Monday, August 10, 2009

BIG CLEANING DAY


Our maid Doro, who's been a part of our family for more than thirty years (see my May 6 post, "Doro My Sister"), has brought her daughter to help with our home upstairs and studio down stairs, while JC and I are re-organizing our offices.

On a break, Doro (who's black) shocked me. She was touched, thrilled, and uplifted by the election, and much more hopeful about her personal future after the election. She isn't now.

(None of her seven children have soared, or really, truly escaped the second-class citizen attitudes of Harlem-born children of the fifties. I'm not into sociology, and I don't have the terms on the tip of my tongue. But I see that Doro's life, her children's lives, and their kids' lives as being stuck where too many blacks have been stuck -- because they haven't had the freedom, or education to dream big dreams and go for what us whites strive to attain.)
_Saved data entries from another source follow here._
Lemma UpdateContactPoint_then_uncrypted_witness :
  UpdateContactPoint 1 edit org1 = (Ok (), org1_edited) ∧
  getContactPointUncrypted 1 "u1" (am org1) = Ok pager_uncrypted ∧
  ∃ after,
    getContactPointUncrypted 1 "u1" (am org1_edited) = Ok after ∧
    CP.Name after = "ops" ∧
    CP.Type_ after = "webhook" ∧
    CP.Settings after !! "password" = Some (Json.Str "s3cr3t") ∧
    CP.Settings after !! "url" = Some (Json.Str "http://pager2").
Proof.
  assert (Hraw : getContactPointUncrypted 1 "u1" (am org1) = Ok pager_uncrypted)
    by (vm_cast_no_check (eq_refl (Ok pager_uncrypted))).
  split; [exact UpdateContactPoint_org1|]. split; [exact Hraw|].
  destruct (UpdateContactPoint_then_uncrypted 1 edit org1 org1_edited document
              (stored document) ["password"]
              UpdateContactPoint_org1 getCurrentConfig_org1)
    as (before & after & Hbefore & Hafter & _ & Hname & Htype & Hsettings).
  - change (NoDup ["u1"; "u2"]). apply (bool_decide_unpack _). vm_compute. exact I.
  - apply Exists_cons_hd. reflexivity.
  - reflexivity.
  - change (CP.UID edit) with "u1" in Hbefore, Hafter.
    rewrite Hraw in Hbefore. injection Hbefore as <-.
    exists after.
    split_and!; [exact Hafter|exact Hname|exact Htype| |].
    + rewrite (Hsettings "password"). reflexivity.
    + rewrite (Hsettings "url"). reflexivity.
Defined.

Lemma DeleteContactPoint_cuts_first_match_witness :
  DeleteContactPoint 1 "u1" org1 = (Ok (), org1_deleted) ∧
  ∃ cfg hash receivers data,
    getCurrentConfig 1 (am org1) = Ok (cfg, hash) ∧
    Forall2 (deleted_group "u1") (Cfg.Receivers cfg) receivers ∧
    Marshal (Cfg.mk (Cfg.Passthrough cfg) receivers) = Ok data ∧
    UpdateAlertmanagerConfiguration (saveCmd data hash 1) (am org1)
      = Ok (am org1_deleted) ∧
    DeleteProvenance 1 (CP.with_UID "u1" CP.empty) (prov org1) = Ok (prov org1_deleted) ∧
    logs org1_deleted = logs org1.
Proof.
  split; [exact DeleteContactPoint_org1|].
  exact (DeleteContactPoint_cuts_first_match 1 "u1" org1 org1_deleted
           DeleteContactPoint_org1).
Defined.

Lemma DeleteContactPoint_then_not_found_witness :
  DeleteContactPoint 1 "u1" org1 = (Ok (), org1_deleted) ∧
  getContactPointUncrypted 1 "u1" (am org1_deleted) = Err (ErrUIDNotFound "u1").
Proof.
  split; [exact DeleteContactPoint_org1|].
  exact (DeleteContactPoint_then_not_found 1 "u1" org1 org1_deleted document
           (stored document) DeleteContactPoint_org1 getCurrentConfig_org1
           distinct_UIDs_document).
Defined.

Lemma DeleteContactPoint_keeps_others_witness :
  DeleteContactPoint 1 "u1" org1 = (Ok (), org1_deleted) ∧
  getContactPointUncrypted 1 "u2" (am org1_deleted)
  = getContactPointUncrypted 1 "u2" (am org1).
Proof.
  split; [exact DeleteContactPoint_org1|].
  apply (DeleteContactPoint_keeps_others 1 "u1" "u2" org1 org1_deleted
           DeleteContactPoint_org1).
  discriminate.
Defined.

Lemma mutations_keep_distinct_UIDs_witness :
  ∃ commit saved,
    prepare 1 (Create newcomer "api" "u9") (am org1) = Ok (createCmd, commit) ∧
    Marshal saved = Ok (AlertmanagerConfiguration createCmd) ∧
    Cfg.Passthrough saved = "route" ∧
    distinct_UIDs (Cfg.Receivers saved).
Proof.
  set (pending := CP.mk "u9" "dev" "slack" {[ "recipient" := Json.Str "#dev" ]} false "").
  set (commit := (_ ← InTransaction (createCommit 1 pending "api" createCmd); mret ())
                 : M world unit).
  assert (Hprep : prepare 1 (Create newcomer "api" "u9") (am org1)
                  = Ok (createCmd, commit)).
  { assert (Hplan : createPlan 1 newcomer "u9" (am org1) = Ok (pending, createCmd))
      by (vm_cast_no_check (eq_refl (Ok (pending, createCmd)))).
    unfold prepare. rewrite Hplan. reflexivity. }
  destruct (mutations_keep_distinct_UIDs 1 (Create newcomer "api" "u9") (am org1)
              createCmd commit document (stored document)
              Hprep getCurrentConfig_org1 distinct_UIDs_document)
    as (saved & Hsaved & Hpass & Hdistinct).
  - repeat constructor; discriminate.
  - exists commit, saved. split_and!; [exact Hprep|exact Hsaved|exact Hpass|exact Hdistinct].
Defined.

(** Two selected tags, loaded back with their counts. *)
Lemma onLoadOptions_all_selected_witness :
  TagFilter.onLoadOptions ["prod"; "db"]
    [TagFilter.mkTermCount "db" 3; TagFilter.mkTermCount "prod" 7]
  = TagFilter.currentlySelectedTags ["db"; "prod"].
Proof.
  apply (onLoadOptions_all_selected ["prod"; "db"]
           [TagFilter.mkTermCount "db" 3; TagFilter.mkTermCount "prod" 7]).
  apply Forall_cons; [|apply Forall_cons; [|apply Forall_nil]].
  - apply (bool_decide_unpack _). vm_compute. exact I.
  - apply (bool_decide_unpack _). vm_compute. exact I.
Defined.

End Examples.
What's on my mind, what shocked me is what Doro said about Obama, as the four of us were taking a break. In an unfamiliar tone of voice, she sort of sing-songed her disappointment, her mistrust of the man whom she loved a few months ago.

Whoa .... is Doro being brain-washed by her employers? We got her a job with friends in Hartford who employ her as a full time maid. (She has extraordinary expertise in what she does). We assumed our educated, wealthy friends felt the way we feel about Obama, and are celebrating what he's already done, and what he's non-stop working to achieve for our country.

We feel our questions, our wondering, and personal concerns about health care and the national debt have to be put aside. We trust Obama and know that if mistakes are made, he'll rectify them. He's the guy we got to know, respect, and trust during the past two years of campaigning -- what he is, and what he says, and does, gives us hope and once again a sense of our America the beautiful.

As Doro's working, we've been reminding her that what she's hearing in Hartford and maybe even hearing from her family -- is fear.

We're singing our song, and my sister Doro and her daughter are -- yes, thank goodness -- singing along with us.

1 comment:

Carola said...

Why does she distrust him? Did she say? Is it fear about health care reform or other things?